The Giant's Shoulders is a monthly blog carnival dedicated to classic science papers. My original aim when I started The Evilutionary Biologist was to write about one classic biology paper each week. The rationale was three-fold. One, to increase science appreciation by discussing the great science experiments of yesteryear. Two, to foster awareness of the human side of science by highlighting personal anecdotes. Three, to personally learn more about how to do good science by reading the work of the masters. Although my posting has been ever more stochastic due to the constraints of life on the tenure-track, I still post as often as I am able.
I've been a regular participant in The Giant's Shoulders since I found out about it (except for last month's edition), and enjoy learning about the work that others feel is classic. I urge you to participate, write about a science classic that really floats your boat, and submit it at Blog Carnival. Submissions need to be received by March 15th.

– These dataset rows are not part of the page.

Lemma make_anchor_ok o bias : o ≤ length (visible_text s) → (bias = Right → o < length (visible_text s)) → fragments s ≠ [] →
  ∃ a, make_anchor o bias = Some a ∧ offset_for_anchor debug rid s a = Some o ∧ can_resolve rid s a = true ∧
    (bias = Left ∧ o = 0 ∨ beside a o bias ∧ is_valid debug rid s a = Some true).
Proof.
  intros Ho Hlt Hne. unfold make_anchor. destruct (find_fragment _ _ _ _) as [st it] eqn:E.
  destruct (offset_fragment o bias st it Ho Hlt Hne E) as (f & l1 & l2 & -> & Hl & -> & Hle & Ht & H32 & Hvis & Hcell).
  rewrite usub_le by done. cbn [mbind option_bind]. set (j := o - vlen l1) in *.
  assert (wrap_u32 (N.of_nat (insertion_offset f) + wrap_u32 (N.of_nat j)) = N.of_nat (insertion_offset f + j)) as ->.
  { rewrite Nat2N.inj_add. rewrite (wrap_u32_small (N.of_nat j)) by (eapply is_u32_le, H32; lia). apply wrap_u32_small. by rewrite <- Nat2N.inj_add. }
  assert (f ∈ fragments s) as Hf by (rewrite Hl; apply elem_of_app; right; by left).
  destruct (first_cell _ _ _ f (so_buffer _ _ _ Hs) Hf) as [b0 Hc0].
  pose proof (so_cells _ _ _ Hs) as Hok. rewrite Forall_forall in Hok. pose proof (co_stamp _ _ _ _ _ (Hok _ Hc0)) as [_ Hpos].
  pose proof (co_observed _ _ _ _ _ (Hok _ Hc0)) as Hobs. cbn in Hpos, Hobs. destruct (fragment_ok _ _ _ Hs f Hf) as [_ Hf32]. unfold is_u32 in Hf32.
  eexists. split; [done|]. set (a := mkAnchor _ _ _ _).
  assert (is_min a = false) as Hmin by (apply bool_decide_eq_false; intros (Heq & _); cbn in Heq; by rewrite Heq in Hpos).
  assert (is_max a = false) as Hmax.
  { apply bool_decide_eq_false. intros (_ & Heq & Hb). cbn in Heq, Hb. subst bias. cbn in Ht. lia. }
  assert (offset_for_anchor debug rid s a = Some o) as Hoff.
  { rewrite (offset_touched l1 f l2 a Hl); [|done|done|by cbn; rewrite Nat2N.id|done|done]. f_equal. cbn. rewrite Nat2N.id.
    destruct Hvis as [->|Hvis]; [lia|]. destruct (visible f); lia. }
  split; [exact Hoff|]. split; [unfold can_resolve; cbn; by rewrite N.eqb_refl, Hobs, !orb_true_r|].
  destruct Hcell as [?|(Hv & i & Hi & Hoi)]; [by left|right]. split.
  - assert ((f_timestamp f, insertion_offset f + i) ∈ ckey <$> scells s) as (c & Hc & (k & r & Hsplit)%list_elem_of_split)%list_elem_of_fmap.
    { unfold scells. rewrite (cells_keys _ _ _ (so_buffer _ _ _ Hs)). apply all_keys_elem. exists f. split; [done|].
      apply fkeys_elem. cbn. split; [done|lia]. }
    injection Hc as Hct Hco. assert (a = anchor_of rid c bias) as Ha.
    { unfold a, anchor_of. rewrite <- Hct, <- Hco. f_equal. destruct bias; lia. }
    exists k, c, r. split; [done|]. pose proof (resolve_cell k c r bias Hsplit) as Hr. rewrite <- Ha, Hoff in Hr. injection Hr as Hr.
    split; [|by split]. destruct (so_buffer _ _ _ Hs) as [_ _ Hvl Hdl].
    destruct (cell_position _ _ _ k c r (Nat.eq_le_incl _ _ Hvl) (Nat.eq_le_incl _ _ Hdl) Hsplit) as (m1 & g & m2 & i' & b' & Hl' & Hi' & -> & _).
    assert (g = f) as ->; [|exact Hv]. cbn in Hct, Hco.
    apply (same_fragment (fragments s) g f (f_timestamp f, insertion_offset f + i) (fragments_keys _ _ _ Hs)); [|done|..];
      [rewrite Hl'; apply elem_of_app; right; by left|apply fkeys_elem; cbn; split; [done|lia]..].
  - unfold is_valid, try_fragment_id_for_anchor. rewrite Hmin, Hmax. cbn [orb negb a_buffer_id a]. rewrite N.eqb_refl. cbn [negb].
    rewrite (find_touched TREE_BASE base s Hs f a Hf); [|done|by cbn; rewrite Nat2N.id]. cbn [mbind option_bind if_timestamp new_insertion fragment_id].
    rewrite bool_decide_true, orb_true_r by done. destruct (find_id_ok TREE_BASE base s Hs l1 f l2 Hl) as (d & -> & _). cbn. by rewrite Hv.
Qed.
End offsets.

About “The Giant’s Shoulders”
“If I have seen a little further it is by standing on the shoulders of Giants.” - Isaac Newton, in a letter to Robert Hooke, 1676. (Though the metaphor goes back much further.)
“The Giant’s Shoulders” is a monthly science blogging event, in which authors are invited to submit posts on “classic” scientific papers. Submissions are due on the fifteenth of each month, and entries will be aggregated and linked to on the host blog of the month. Links to entries should be sent to that month’s host blog.
What defines a “classic” paper? This depends upon the field in question, but one expects that the work should have somewhat stood the test of time: we suggest perhaps 10 years old, or more. Contributors should not only describe the research involved but also put it in a broader historical/scientific context: why is the work in question important/groundbreaking/revolutionary/nifty?